:: Excerpted records ::
(** * The plugin-selecting agent of [main.py]: parser, prompt template,
      tool selection, executor loop and submission form.

    Python strings are sequences of Unicode code points; they are embedded
    as [list N].  Dictionaries are [gmap]s, exceptions are values of
    [exn] carried by the [result] monad.

    The file has three parts: the program, function by function; the
    vocabulary in which its properties are stated; the properties. *)

From stdpp Require Import base option list strings gmap sorting.
From Stdlib Require Import NArith Lia.

Local Open Scope N_scope.

(** * Part I: the program *)

(** ** Code points and string literals *)

Abbreviation str := (list N).

(** An ASCII literal of the source, as its sequence of code points. *)
Fixpoint py (s : string) : str :=
  match s with
  | EmptyString => []
  | String a s' => Ascii.N_of_ascii a :: py s'
  end.

Definition NL : N := 10.
Definition DQUOTE : N := 34.
Definition COLON : N := 58.

(** ** Character classes of CPython (str.isspace, str.isdecimal) *)

Definition in_range (c : N) (r : N * N) : bool := (r.1 <=? c) && (c <=? r.2).

Definition in_ranges (rs : list (N * N)) (c : N) : bool := existsb (in_range c) rs.

(** [Py_UNICODE_ISSPACE]: used by [str.strip()] and by [\s] in a str pattern. *)
Definition whitespace_ranges : list (N * N) :=
  [ (0x9, 0xd); (0x1c, 0x1f); (0x20, 0x20); (0x85, 0x85); (0xa0, 0xa0);
    (0x1680, 0x1680); (0x2000, 0x200a); (0x2028, 0x2029); (0x202f, 0x202f);
    (0x205f, 0x205f); (0x3000, 0x3000) ].

Definition isspace : N -> bool := in_ranges whitespace_ranges.
(** * lwpr-lite build metadata: the pkg-config descriptor generator
      (build/scons/util/_pkg_config.py) and the extension packaging script
      (python/setup.py), embedded as Rocq functions.

    Python values are modelled through the two protocols the generator
    uses on them (str() and iteration); dictionaries are [gmap]s with
    string keys; exceptions are the left summand of a result type; the
    file system is threaded explicitly through [save_pkg_config_descriptor]. *)

From Stdlib Require Import String Ascii List Bool Arith Lia.
From stdpp Require Import gmap strings list fin_maps.
Import ListNotations.
Open Scope string_scope.

(** ** Python objects, exceptions *)

(** What the generator observes of a value: [str(v)] (which is also what
    ['{}'.format(v)] and [Template.substitute] render) and the sequence
    [for x in v] runs through.  The environment holds strings and
    sequences, all of them iterable. *)
Class PyObject (V : Type) := {
  py_str : V -> string;
  py_iter : V -> list V
}.

Inductive exn : Type :=
| KeyError (key : string)
| ValueError
| IOError (path : string).

Definition result (A : Type) : Type := (exn + A)%type.

Definition raise {A : Type} (e : exn) : result A := inl e.
Definition ret {A : Type} (a : A) : result A := inr a.
Definition bind {A B : Type} (m : result A) (k : A -> result B) : result B :=
  match m with
  | inl e => inl e
  | inr a => k a
  end.

Notation "x <- m ;; k" := (bind m (fun x => k))
  (at level 100, m at next level, right associativity).

(** [d[k]] on a dictionary. *)
Definition getitem {A : Type} (d : gmap string A) (k : string) : result A :=
  match d !! k with
  | Some v => ret v
  | None => raise (KeyError k)
  end.

(** [sep.join(l)] *)
Definition join (sep : string) (l : list string) : string := String.concat sep l.

(** ['<flag>{}'.format(x)] *)
Definition format1 {V : Type} `{PyObject V} (flag : string) (x : V) : string :=
  flag +:+ py_str x.

Definition nl : string := String "010" EmptyString.

(** The one-character strings a Python str iterates over. *)
Fixpoint chars (s : string) : list string :=
  match s with
  | EmptyString => []
  | String c s' => String c EmptyString :: chars s'
  end.

(** ** string.Template *)

Module Template.

(** A template is cut by the pattern
    [\$(?:(?P<escaped>\$)|(?P<named>id)|{(?P<braced>id)}|(?P<invalid>))]
    with [id = [_a-z][_a-z0-9]*], case-insensitive. *)
Inductive token : Type :=
| Text (s : string)
| Escaped
| Named (id : string)
| Invalid.

Definition is_alpha (c : ascii) : bool :=
  let n := nat_of_ascii c in
  ((65 <=? n) && (n <=? 90) || (97 <=? n) && (n <=? 122))%nat.

Definition is_digit (c : ascii) : bool :=
  let n := nat_of_ascii c in ((48 <=? n) && (n <=? 57))%nat.

Definition id_start (c : ascii) : bool := Ascii.eqb c "_" || is_alpha c.
Definition id_char (c : ascii) : bool := id_start c || is_digit c.

(** Longest run of identifier characters at the head of [s], and the rest. *)
Fixpoint span_id (s : string) : string * string :=
  match s with
  | String c s' =>
      if id_char c then let (i, r) := span_id s' in (String c i, r)
      else (EmptyString, s)
  | EmptyString => (EmptyString, EmptyString)
  end.

(** An identifier at the head of [s]: its name and what follows it. *)
Definition take_id (s : string) : option (string * string) :=
  match s with
  | String c _ => if id_start c then Some (span_id s) else None
  | EmptyString => None
  end.

Definition push_char (c : ascii) (ts : list token) : list token :=
  match ts with
  | Text t :: ts' => Text (String c t) :: ts'
  | _ => Text (String c EmptyString) :: ts
  end.

(** Left-to-right scan; [None] only when the fuel runs out. *)
Fixpoint scan (fuel : nat) (s : string) : option (list token) :=
  match fuel with
  | O => None
  | S fuel' =>
      match s with
      | EmptyString => Some []
      | String c rest =>
          if Ascii.eqb c "$" then
            match rest with
            | String d rest' =>
                if Ascii.eqb d "$" then cons Escaped <$> scan fuel' rest'
                else match take_id rest with
                     | Some (i, r) => cons (Named i) <$> scan fuel' r
                     | None =>
                         match (if Ascii.eqb d "{" then take_id rest' else None) with
                         | Some (i, String e r) =>
                             if Ascii.eqb e "}" then cons (Named i) <$> scan fuel' r
                             else cons Invalid <$> scan fuel' rest
                         | _ => cons Invalid <$> scan fuel' rest
                         end
                     end
            | EmptyString => Some [Invalid]
            end
          else push_char c <$> scan fuel' rest
      end
  end.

:: Activity ::
From the records above, copy every line that includes the word "fuel".

:: Reply to the exercise ::
(** Left-to-right scan; [None] only when the fuel runs out. *)
Fixpoint scan (fuel : nat) (s : string) : option (list token) :=
  match fuel with
  | S fuel' =>
                if Ascii.eqb d "$" then cons Escaped <$> scan fuel' rest'
                     | Some (i, r) => cons (Named i) <$> scan fuel' r
                             if Ascii.eqb e "}" then cons (Named i) <$> scan fuel' r
                             else cons Invalid <$> scan fuel' rest
                         | _ => cons Invalid <$> scan fuel' rest
          else push_char c <$> scan fuel' rest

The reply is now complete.